Took me a few different jobs to figure this out

 

If you do just the simple stuff it stinks.... boring

 

BUT you truly control the care given to patients, I rarely if ever send anyone to endorcrine, or pulm, I like those fields and manage most my self. Also holds true for Ortho and somewhat for cardio.

 

As well this is NO REPLACMENT for a strong PCP when someone is sick - everyone else only answers their specialty, but PCP has to figure out what it is, then send it off to a specialist to rule in/rule out...... no other speciality is like this.

 

As well if you are bored in primary care you are just lazy - - their is literally no end to what you can learn and pretty much do. All the way up to minor office based surgery and the like......

 

PCP got killed by insurance companies (whose payment rates are set by a board of specialists) as "simple medicine" and the specialists wanted more and more for their procedures.... the end result was a crappy system..... with no PCP influence.

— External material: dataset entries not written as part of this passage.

(* ===== verification/TcpApp.v ===== *)
(** * The application of a TCP connection

    What [tcp_input] relies on from the callbacks of the application, as an
    interface, and what a connection promises the application: it is told the
    bytes of the stream, each once and in order, and the end of the stream after
    them.  Data that the application refuses is offered again. *)

From Stdlib Require Import ZArith List Lia Bool.
From S2P Require Import Prelude Pbuf TcpIn TcpOut TcpConn TcpStream TcpAck TcpSend TcpFrame TcpReceive TcpProcess.
Import ListNotations.
Open Scope Z_scope.
Open Scope c_scope.

(** ** What the application has been told *)

Definition taken (e : event) : list Z := match e with Recv p ERR_OK => concat p | _ => [] end.
Definition heard (k : conn) : list Z := flat_map taken k.(log).
Definition is_end (e : event) : bool := match e with Closed => true | _ => false end.
Definition ends (k : conn) : nat := length (filter is_end k.(log)).
(** Data that waits, and whether the FIN waits with it. *)
Definition pending (k : conn) : list Z := match k.(refused_data) with Some (p, _) => concat p | None => [] end.
Definition fin_waits (k : conn) : bool := match k.(refused_data) with Some (_, b) => b | None => false end.
Definition some_waits (k : conn) : Prop := forall p b, k.(refused_data) = Some (p, b) -> 0 < tot_len p.

(** The part of the state that callbacks and the code around them share. *)
Definition around (s : tcp_st) := (s.(recv_data), s.(recv_flags), s.(tcplen), s.(input_pcb), s.(hdr_flags), s.(ackno), s.(seqno), s.(inseg), s.(hdr_wnd)).

Section App.
Context (isn : Z) (data : list Z) (Hsize : total data <= 536870912).
Abbreviation rx := (rx isn data).
Abbreviation total := (total data).
Abbreviation slice := (slice data).
Abbreviation upto := (upto data).

(** A step that keeps the connection: the window may grow, the rest of the
    receiver's side means the same. *)
Record calm (k k' : conn) : Prop := {
  ca_rx : forall N, rx N k.(st).(pcb) -> rx N k'.(st).(pcb);
  ca_tx : tx_ok k.(st).(pcb) -> tx_ok k'.(st).(pcb);
  ca_state : (k'.(st).(pcb).(state), on k'.(st).(pcb).(flags) TF_RXCLOSED, k'.(place)) = (k.(st).(pcb).(state), on k.(st).(pcb).(flags) TF_RXCLOSED, k.(place));
  ca_around : around k'.(st) = around k.(st);
  ca_acked : k'.(st).(recv_acked) = k.(st).(recv_acked);
  ca_pool : pool k'.(st) = pool k.(st);
  ca_wnd : k.(st).(pcb).(rcv_wnd) <= k'.(st).(pcb).(rcv_wnd) }.
(** A step of the application: nothing is told or refused. *)
Definition app_step (k k' : conn) : Prop := calm k k' /\ (k'.(refused_data), k'.(log)) = (k.(refused_data), k.(log)).

Lemma calm_refl k : calm k k.
Proof. split; auto; lia. Qed.
Lemma calm_trans k1 k2 k3 : calm k1 k2 -> calm k2 k3 -> calm k1 k3.
Proof. intros [A1 A2 A3 A4 A5 A6 A7] [B1 B2 B3 B4 B5 B6 B7]. split; try congruence; auto; lia. Qed.
Lemma calm_log k l : calm k (k <| log := l |>).
Proof. split; auto; cbn [st with_field]; lia. Qed.
Lemma calm_refused k r : calm k (k <| refused_data := r |>).
Proof. split; auto; cbn [st with_field]; lia. Qed.
#[local] Hint Resolve calm_refl calm_log calm_refused calm_trans : core.

(** A connection whose callbacks may be called. *)
Definition callable (k : conn) : Prop := tx_ok k.(st).(pcb) /\ (exists N, rx N k.(st).(pcb)) /\ (k.(st).(pcb).(state) = ESTABLISHED \/ k.(st).(pcb).(state) = CLOSE_WAIT).

Lemma callable_calm k k' : callable k -> calm k k' -> callable k'.
Proof. intros (C1 & (N & C2) & C3) [A1 A2 A3 A4 A5 A6 A7]. injection A3 as A3 _ _. split; [auto|]. split; [exists N; auto|now rewrite A3]. Qed.

(** What the callbacks promise: they return, do not abort the connection, and
    open the window by at most what they have taken; the callback for errors is
    not given the control block. *)
Class Application (cb : callbacks) : Prop := {
  app_recv : forall p k, callable k -> 0 < tot_len p -> k.(st).(pcb).(rcv_wnd) + tot_len p <= TCP_WND ->
    exists err k', cb.(on_recv) (Some p) k = Ok (err, k') /\ err <> ERR_ABRT /\ app_step k k' /\ k'.(st).(pcb).(rcv_wnd) <= TCP_WND /\ (err <> ERR_OK -> k'.(st).(pcb).(rcv_wnd) = k.(st).(pcb).(rcv_wnd));
  app_end : forall k, callable k -> k.(st).(pcb).(rcv_wnd) <= TCP_WND ->
    exists err k', cb.(on_recv) None k = Ok (err, k') /\ err <> ERR_ABRT /\ app_step k k' /\ k'.(st).(pcb).(rcv_wnd) <= TCP_WND;
  app_sent : forall n k, callable k -> 0 < n -> exists err k', cb.(on_sent) n k = Ok (err, k') /\ err <> ERR_ABRT /\ app_step k k' /\ k'.(st).(pcb).(rcv_wnd) = k.(st).(pcb).(rcv_wnd);
  app_connected : forall k, callable k -> exists err k', cb.(on_connected) k = Ok (err, k') /\ err <> ERR_ABRT /\ app_step k k' /\ k'.(st).(pcb).(rcv_wnd) = k.(st).(pcb).(rcv_wnd);
  app_err : forall e k, cb.(on_err) e k = Ok (tt, k) }.

(** A larger window. *)
Lemma rx_grow N c w : rx N c -> c.(rcv_wnd) <= w < 65536 -> rx N (c <| rcv_wnd := w |>).
Proof.
  intros [X1 X2 X3 X4 (E & X5 & X6) X7 X8] Hw. split; cbn [rcv_nxt rcv_wnd ooseq rcv_ann_right_edge rcv_ann_wnd mss with_field]; try assumption; try lia.
  - eapply queue_weaken; [exact X4|lia|lia].
  - exists E. split; [exact X5|lia].
Qed.

(** *** The invariant of a connection between two segments *)

(** The connection stands at position [N] of the stream. *)
Record core (N : Z) (k : conn) : Prop := {
  co_rx : rx N k.(st).(pcb);
  co_tx : tx_ok k.(st).(pcb);
  co_state : k.(st).(pcb).(state) = if N <=? total then ESTABLISHED else CLOSE_WAIT;
  co_rxclosed : on k.(st).(pcb).(flags) TF_RXCLOSED = false;
  co_place : k.(place) = Active }.

(** What it has told the application. *)
Record told (N : Z) (k : conn) : Prop := {
  to_waits : some_waits k;
  to_bytes : heard k ++ pending k = slice 0 (upto N);
  to_fin : fin_waits k = true -> total < N;
  to_last : total < N -> k.(refused_data) <> None -> fin_waits k = true;
  to_ends : ends k = if (total <? N) && negb (fin_waits k) then 1%nat else 0%nat }.

Definition within (k : conn) : Prop := k.(st).(pcb).(rcv_wnd) + Z.of_nat (length (pending k)) <= TCP_WND.
Definition live (N : Z) (k : conn) : Prop := core N k /\ told N k /\ within k.

Lemma core_calm N k k' : core N k -> calm k k' -> core N k'.
Proof. intros [C1 C2 C3 C4 C5] [A1 A2 A3 A4 A5 A6 A7]. injection A3 as E1 E2 E3. split; auto; congruence. Qed.
Lemma core_callable N k : core N k -> callable k.
Proof. intros [C1 C2 C3 C4 C5]. split; [exact C2|]. split; [now exists N|]. rewrite C3. destruct (N <=? total); [now left|now right]. Qed.

(** The same has been told and the same waits. *)
Lemma told_same N k k' : (k'.(refused_data), k'.(log)) = (k.(refused_data), k.(log)) -> told N k -> told N k'.
Proof. intros E [T1 T2 T3 T5 T4]. injection E as E1 E2. unfold some_waits, heard, pending, fin_waits, ends in *. split; unfold some_waits, heard, pending, fin_waits, ends; rewrite ?E1, ?E2; assumption. Qed.

(** *** Refused data *)

Definition corrected (c : tcp_pcb) : tcp_pcb := if c.(rcv_wnd) =? TCP_WND then c else c <| rcv_wnd := u16 (c.(rcv_wnd) + 1) |>.

Lemma corrected_calm k : callable k -> k.(st).(pcb).(rcv_wnd) <= TCP_WND -> calm k (set_pcb corrected k) /\ (set_pcb corrected k).(st).(pcb).(rcv_wnd) <= TCP_WND.
Proof.
  intros (T & (N0 & X0) & _) Hw. pose proof (rx_wnd _ _ _ _ X0) as W. unfold set_pcb, corrected. destruct (Z.eqb_spec (rcv_wnd (pcb (st k))) TCP_WND) as [E|E]; [split; [|exact Hw]; replace (k <| st := _ |>) with k by (destruct k as [[] ? ? ? ?]; reflexivity); apply calm_refl|].
  rewrite u16_id by (unfold TCP_WND, TCP_MSS in *; word_lia). split; [|cbn [st pcb rcv_wnd with_field]; lia]. split; try reflexivity.
  - intros N X. apply rx_grow; [exact X|unfold TCP_WND, TCP_MSS in *; lia].
  - clear T. intros T. destruct T. now split.
  - cbn [st pcb rcv_wnd with_field]. lia.
Qed.

Context (cb : callbacks) (App : Application cb).

(** The end of the stream is told. *)
Lemma closed_spec {B} (f : err_t -> CM B) k : callable k -> k.(st).(pcb).(rcv_wnd) <= TCP_WND ->
  exists err k', (correct_rcv_wnd ;; do err <- TCP_EVENT_CLOSED cb; f err) k = f err k' /\ err <> ERR_ABRT /\ calm k k' /\ (k'.(refused_data), k'.(log)) = (k.(refused_data), k.(log) ++ [Closed]) /\ k'.(st).(pcb).(rcv_wnd) <= TCP_WND.
Proof.
  intros C Hw. destruct (corrected_calm k C Hw) as [S1 W1]. unfold correct_rcv_wnd. rewrite bind_cset. change (set_pcb _ k) with (set_pcb corrected k).
  set (k1 := set_pcb corrected k) in *. assert (R1 : refused_data k1 = refused_data k /\ log k1 = log k) by now split. clearbody k1. destruct R1 as [R1 L1]. unfold TCP_EVENT_CLOSED, note. rewrite bind_assoc, bind_modify.
  assert (S2 : calm k1 (k1 <| log := log k1 ++ [Closed] |>)) by apply calm_log. set (k2 := k1 <| log := log k1 ++ [Closed] |>) in *. assert (R2 : refused_data k2 = refused_data k1 /\ log k2 = log k1 ++ [Closed] /\ st k2 = st k1) by now repeat split. clearbody k2. destruct R2 as (R2 & L2 & E2).
  destruct (app_end k2 (callable_calm _ _ C (calm_trans _ _ _ S1 S2))) as (err & k3 & E3 & He & [S3 R3] & W3); [now rewrite E2|]. rewrite (bind_ok _ _ _ _ _ E3). exists err, k3. split; [reflexivity|]. split; [exact He|]. split; [eauto|]. split; [rewrite R3; congruence|exact W3].
Qed.

(** Data is offered. *)
Lemma event_recv_spec {B} (f : err_t -> CM B) p k : callable k -> 0 < tot_len p -> k.(st).(pcb).(rcv_wnd) + tot_len p <= TCP_WND ->
  exists err k', (do err <- TCP_EVENT_RECV cb p; f err) k = f err k' /\ err <> ERR_ABRT /\ calm k k' /\ (k'.(refused_data), k'.(log)) = (k.(refused_data), k.(log) ++ [Recv p err]) /\ k'.(st).(pcb).(rcv_wnd) <= TCP_WND /\ (err <> ERR_OK -> k'.(st).(pcb).(rcv_wnd) = k.(st).(pcb).(rcv_wnd)).
Proof.
  intros C Hp Hw. destruct (app_recv p k C Hp Hw) as (err & k1 & E1 & He & [S1 R1] & W1 & W1'). unfold TCP_EVENT_RECV, note. rewrite bind_assoc, (bind_ok _ _ _ _ _ E1), bind_assoc, bind_modify, bind_ret. injection R1 as R1 L1.
  exists err. eexists. split; [reflexivity|]. split; [exact He|]. split; [eauto|]. cbn [refused_data log st with_field]. split; [congruence|]. now split.
Qed.

(** Telling one thing more. *)
Lemma heard_more k k' e : k'.(log) = k.(log) ++ [e] -> heard k' = heard k ++ taken e.
Proof. intros E. unfold heard. rewrite E, flat_map_app. cbn [flat_map]. now rewrite app_nil_r. Qed.
Lemma ends_more k k' e : k'.(log) = k.(log) ++ [e] -> ends k' = (ends k + if is_end e then 1 else 0)%nat.
Proof. intros E. unfold ends. rewrite E, filter_app, length_app. cbn [filter]. now destruct (is_end e). Qed.

(** Waiting data has been taken; its FIN, if there is one, is told next. *)
Lemma told_taken N k k' p b : told N k -> k.(refused_data) = Some (p, b) -> (k'.(refused_data), k'.(log)) = (None, k.(log) ++ (if b then [Recv p ERR_OK; Closed] else [Recv p ERR_OK])) -> told N k'.
Proof.
  intros [T1 T2 T3 T5 T4] Er E. injection E as E1 E2. unfold pending, fin_waits in *. rewrite Er in *. split.
  - intros p' b' E. rewrite E1 in E. discriminate E.
  - unfold pending, heard in *. rewrite E1, E2, flat_map_app, app_nil_r, <- T2. f_equal. destruct b; cbn [flat_map taken]; now rewrite ?app_nil_r.
  - unfold fin_waits. rewrite E1. discriminate.
  - rewrite E1. contradiction.
  - unfold fin_waits, ends in *. rewrite E1, E2, filter_app, length_app, T4. destruct b; cbn [filter is_end length negb]; rewrite ?andb_false_r, ?andb_true_r, ?Nat.add_0_r; [|reflexivity]. specialize (T3 eq_refl). now rewrite (proj2 (Z.ltb_lt _ _)).
Qed.

(** It is still refused. *)
Lemma told_refused N k k' p b err : told N k -> k.(refused_data) = Some (p, b) -> err <> ERR_OK -> (k'.(refused_data), k'.(log)) = (Some (p, b), k.(log) ++ [Recv p err]) -> told N k'.
Proof.
  intros [T1 T2 T3 T5 T4] Er He E. injection E as E1 E2. unfold some_waits, pending, fin_waits in *. rewrite Er in *. split; unfold some_waits, pending, fin_waits; rewrite ?E1; try assumption.
  - rewrite (heard_more k k' _ E2). destruct err; try contradiction; cbn [taken]; now rewrite app_nil_r.
  - rewrite (ends_more k k' _ E2), T4. cbn [is_end]. now rewrite Nat.add_0_r.
Qed.

Lemma err_not_ok err : err_is_ok err = false -> err <> ERR_OK.
Proof. intros H ->. discriminate H. Qed.

Lemma refused_spec N k : live N k -> exists err k', tcp_process_refused_data cb k = Ok (err, k') /\ err <> ERR_ABRT /\ live N k' /\ calm k k'.
Proof.
  intros (C & T & W). unfold tcp_process_refused_data. rewrite bind_gets. destruct (refused_data k) as [[p b]|] eqn:Er; [|exists ERR_OK, k; split; [reflexivity|]; split; [discriminate|]; now repeat (split; [repeat split; assumption|])].
  pose proof (core_callable _ _ C) as Hc. pose proof (to_waits _ _ T p b Er) as Hp. unfold within, pending in W. rewrite Er in W. fold (tot_len p) in W. rewrite bind_modify. pose proof (calm_refused k None) as S1.
  set (k1 := k <| refused_data := None |>) in *. assert (R1 : refused_data k1 = None /\ log k1 = log k /\ st k1 = st k) by now repeat split. clearbody k1. destruct R1 as (R1 & L1 & E1). rewrite <- E1 in W.
  match goal with |- context [bind (TCP_EVENT_RECV cb p) ?f k1] => destruct (event_recv_spec f p k1 (callable_calm _ _ Hc S1) Hp W) as (err & k2 & E2 & He & S2 & R2 & W2 & W2') end. rewrite E2. injection R2 as R2 L2. pose proof (calm_trans _ _ _ S1 S2) as S12. rewrite R1 in R2. rewrite L1 in L2.
  destruct (err_is_ok err) eqn:Eo; [destruct err; try discriminate Eo; destruct b|].
  - destruct (closed_spec (fun err => ret (if is_abrt err then ERR_ABRT else ERR_OK)) k2 (callable_calm _ _ Hc S12) W2) as (err & k3 & E3 & Ha & S3 & R3 & W3). rewrite E3. injection R3 as R3 L3. exists (if is_abrt err then ERR_ABRT else ERR_OK), k3. split; [reflexivity|]. split; [destruct err; try discriminate; contradiction|].
    split; [|exact (calm_trans _ _ _ S12 S3)]. split; [exact (core_calm _ _ _ C (calm_trans _ _ _ S12 S3))|]. split; [|unfold within, pending; rewrite R3, R2; cbn [length]; lia]. apply (told_taken N k k3 p true T Er). rewrite R3, L3, R2, L2, <- app_assoc. reflexivity.
  - exists ERR_OK, k2. split; [reflexivity|]. split; [discriminate|]. split; [|exact S12]. split; [exact (core_calm _ _ _ C S12)|]. split; [|unfold within, pending; rewrite R2; cbn [length]; lia]. apply (told_taken N k k2 p false T Er). now rewrite R2, L2.
  - pose proof (err_not_ok _ Eo) as Ho. specialize (W2' Ho). pose proof (calm_refused k2 (Some (p, b))) as S3. exists ERR_INPROGRESS. eexists. split; [destruct err; try contradiction; reflexivity|]. split; [discriminate|].
    split; [|exact (calm_trans _ _ _ S12 S3)]. split; [exact (core_calm _ _ _ C (calm_trans _ _ _ S12 S3))|]. split; [|unfold within, pending; cbn [refused_data st with_field]; rewrite W2'; exact W]. apply (told_refused N k _ p b err T Er Ho). cbn [refused_data log with_field]. now rewrite L2.
Qed.
End App.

I think this is changing now as my local PCP offices are down to 15--20 patients a day and time to have a life

 

 

 

ER and Urgent care are also great fields, but I hate being sick, and when I am in those fields I get the cold of the month just about every month or two.... yuck....

 

 

 

This is is why I love primary care. I'm everyone's specialist and pretty much just refer out for lack of equipment, surgical indications, or subspecialty care.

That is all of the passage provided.